What have you done to develop clinical reasoning with students who are struggling with the process?

Author: johnwillison

Senior Leturer, Discipline of Higher Education, School of Education, University of Adelaide.

4 thoughts on “RSD: seasoning for Clinical Reasoning”

  1. Hi John
    it’s great to read that you can see the synergy between the RSD and clinical reasoning in the med course. This is has been our experience in oral health, where we have adapted the RSD (via the Sue Bandaranaike inspired WSB framework) to come up with our Clinical Reflective Skills framework. We have tweaked it a bit around the edges,and I rather like the reasoning (as oppposed to reflective) title.
    Would be keen to discuss more -as I think we still need to wordksmith out version inthe BcatOH
    Cathy

    1. Hi Cathy

      Happy to discuss more when you get a chance.

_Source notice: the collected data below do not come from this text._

(* ===== verification/Settings.v ===== *)
(** * [agent-seat-settings/src/lib.rs]: the settings model

    A loaded policy and the draft made of it; the draft is saved through the provider's
    replacement, and the previous policy is put back the same way. *)

From S2P Require Import Prelude Text Bounded Message Effects Host Config Policy PolicyStore Runtime Active Catalog.

Record SettingsModel (D : Type) := mkSettingsModel {
  SettingsModel_snapshot : PolicySnapshot D;
  SettingsModel_original : PolicyDraft D;
  SettingsModel_draft : PolicyDraft D
}.
Arguments mkSettingsModel {D} _ _ _.
Arguments SettingsModel_snapshot {D} _.
Arguments SettingsModel_original {D} _.
Arguments SettingsModel_draft {D} _.

(** ** The review *)

(** [left.iter().zip(right).take_while(|(left, right)| left == right).count()] *)
Fixpoint common (ls rs : list str) : nat :=
  match ls, rs with
  | l :: ls, r :: rs => if bool_decide (l = r) then S (common ls rs) else O
  | _, _ => O
  end.

Definition slice {A} (from to : nat) (l : list A) : list A := take (to - from) (drop from l).

Definition marked_lines (mark : Z) (ls : list str) : str := concat ((λ line, mark :: line ++ [10]) <$> ls).

Definition DIFF_HEADER : str := bstr "--- saved policy" ++ [10] ++ bstr "+++ draft policy" ++ [10].

(** The marks are a space, [-] and [+]. *)
Definition unified_diff (before after : str) : str :=
  let before := lines before in
  let after := lines after in
  let prefix := common before after in
  let possible_suffix := (Nat.min (length before) (length after) - prefix)%nat in
  let suffix := Nat.min possible_suffix (common (reverse before) (reverse after)) in
  let before_changed_end := (length before - suffix)%nat in
  let after_changed_end := (length after - suffix)%nat in
  let context_start := (prefix - 2)%nat in
  let context_end_before := Nat.min (before_changed_end + 2) (length before) in
  DIFF_HEADER ++ marked_lines 32 (slice context_start prefix before)
  ++ marked_lines 45 (slice prefix before_changed_end before)
  ++ marked_lines 43 (slice prefix after_changed_end after)
  ++ marked_lines 32 (slice before_changed_end context_end_before before).

(** ** The model *)

Section settings.
Context {W D : Type} `{Files W, PolicyFiles W, RuntimeSystem W, MarkerFiles W}.
(** [toml::from_str], [str::parse::<DocumentMut>()] and [DocumentMut::to_string] *)
Context (from_toml : str → result RawConfig string) (parse_document : str → result D string)
  (print_document : D → str).
Context (euid pid : Z) (env : string → option str).

(** [PolicyDraft::render] *)
Definition PolicyDraft_render (self : PolicyDraft D) : result str string :=
  let source := print_document (PolicyDraft_document self) in
  let? _ := validate_source from_toml source euid in
  Ok source.

(** [impl PartialEq for PolicyDraft] *)
Definition PolicyDraft_eq (self other : PolicyDraft D) : bool :=
  bool_decide (PolicyDraft_raw self = PolicyDraft_raw other).

Definition from_snapshot (snapshot : PolicySnapshot D) : SettingsModel D :=
  let draft := PolicySnapshot_draft snapshot in mkSettingsModel snapshot draft draft.

Definition SettingsModel_open (path : str) : M W string (SettingsModel D) :=
  let! snapshot := read_policy from_toml parse_document euid path in ret (from_snapshot snapshot).

Definition SettingsModel_open_default : M W string (SettingsModel D * bool) :=
  let! '(path, created) := ensure_default_policy euid env in
  let! model := SettingsModel_open path in
  ret (model, created).

Definition SettingsModel_path (self : SettingsModel D) : str := PolicySnapshot_path (SettingsModel_snapshot self).
Definition saved_source (self : SettingsModel D) : str := PolicySnapshot_source (SettingsModel_snapshot self).
Definition saved_enabled (self : SettingsModel D) : bool :=
  RawConfig_enabled (PolicyDraft_raw (SettingsModel_original self)).
Definition recovery_path (self : SettingsModel D) : str := recovery_policy_path (SettingsModel_path self).

Definition with_draft (draft : PolicyDraft D) (self : SettingsModel D) : SettingsModel D :=
  mkSettingsModel (SettingsModel_snapshot self) (SettingsModel_original self) draft.

(** The operation is applied to a clone. *)
Definition edit (operation : M (PolicyDraft D) string unit) : M (SettingsModel D) string unit := λ self,
  match operation (SettingsModel_draft self) with
  | (Ok _, candidate) => (Ok tt, with_draft candidate self)
  | (Err error, _) => (Err error, self)
  end.

Definition discard_draft (self : SettingsModel D) : SettingsModel D :=
  with_draft (SettingsModel_original self) self.

Definition has_changes (self : SettingsModel D) : bool :=
  negb (PolicyDraft_eq (SettingsModel_draft self) (SettingsModel_original self)).

Definition candidate_source (self : SettingsModel D) : result str string :=
  if has_changes self then PolicyDraft_render (SettingsModel_draft self) else Ok (saved_source self).

Definition SettingsModel_unified_diff (self : SettingsModel D) : result str string :=
  if negb (has_changes self) then Ok (bstr "No policy changes." ++ [10])
  else
    let? after := candidate_source self in
    Ok (unified_diff (saved_source self) after).

(** What follows changes the model and the files. *)
Notation Model := (SettingsModel D * W)%type.

Definition on_files {A} (m : M W string A) : M Model string A := zoom snd (λ w t, (fst t, w)) m.
Definition model : M Model string (SettingsModel D) := gets fst.
Definition set_model (self : SettingsModel D) : M Model string unit := modify (λ t, (self, snd t)).

Definition save : M Model string unit :=
  let! self := model in
  if negb (has_changes self) then fail "there are no policy changes to save"%string
  else
    let! candidate := lift (candidate_source self) in
    let! snapshot := on_files (replace_policy from_toml parse_document euid pid
                                 (SettingsModel_snapshot self) candidate) in
    set_model (from_snapshot snapshot).

Definition reload : M Model string unit :=
  let! self := model in
  let! self := on_files (SettingsModel_open (SettingsModel_path self)) in
  set_model self.

Definition restore_previous : M Model string unit :=
  let! self := model in
  let! recovery := on_files (read_policy from_toml parse_document euid (recovery_path self)) in
  let! snapshot := on_files (replace_policy from_toml parse_document euid pid
                               (SettingsModel_snapshot self) (PolicySnapshot_source recovery)) in
  set_model (from_snapshot snapshot).

Definition SettingsModel_active_policy_status (self : SettingsModel D) : M W string ActivePolicyStatus :=
  active_policy_status euid env (SettingsModel_snapshot self).

Definition application_catalog : M W string (list ApplicationDescriptor) := installed_applications env.
End settings.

      It was a really strong synergy. Now that I have run the session, the impressive thing was that their first case had mapped onto Level 1 (Prescribed Clinical Reasoning) of the RSD and their third case mapped onto Level 2 (Bounded Clinical Reasoning). This suggests that the Uni Adelaide Medical Curriculum was moving them progressively towards increased autonomy. Present in the session was Andrew, a sixth year medical student; he commented that their cases back in his first year were far less structured, and that they struggled far more. He characterised their early cases as Level 3 (Scaffolded Clinical Reasoning). Its really tempting now to use the RSD to map the existing Case Base Learning and compare it to the original Problem Based Learning of 6 years ago. I know of at least one other medical program that was planning to use the RSD for that mapping.

      John

  2. Hi guys
    I also love the the idea of using the RSD in a clinical reasoning context for case based learning and clinical practice across the health professions. I can see how useful it would be for students to have a framework that could guide their approach when undertaking the process of differential diagnosis and treatment planning. However, I wouldn’t be keen to change our ‘reflective’ term to ‘reasoning’ in our CRS rubric, as I believe reasoning is only one part of reflective practice, a key part of course. As an example, students need to exercise sound clinical reasoning skills when making decisions about a patient’s diagnosis, treatment plan and treatment outcome. However, being able to analyse how effective they have been as practitioners in executing these clinical reasoning skills requires them to be able to critically analyse their current knowledge, skills, attitudes and behaviours and develop evidenced based approaches to constantly improve on these. Hence why I believe that Clinical Reasoning Skills needs to be a part of Clinical Reflective Skills. Hope this makes sense!
    Sophie

    1. Hi Sophie

      It does. We have to use terminology that fits the context. For your Second Year students, I think that they are begining to see clearly the connection between research skills and clinical reflection, because you have made that connection explicit. Lucky them! No wonder your students have such good research and clinical outcomes, evident at the end of the degree and a year into practice.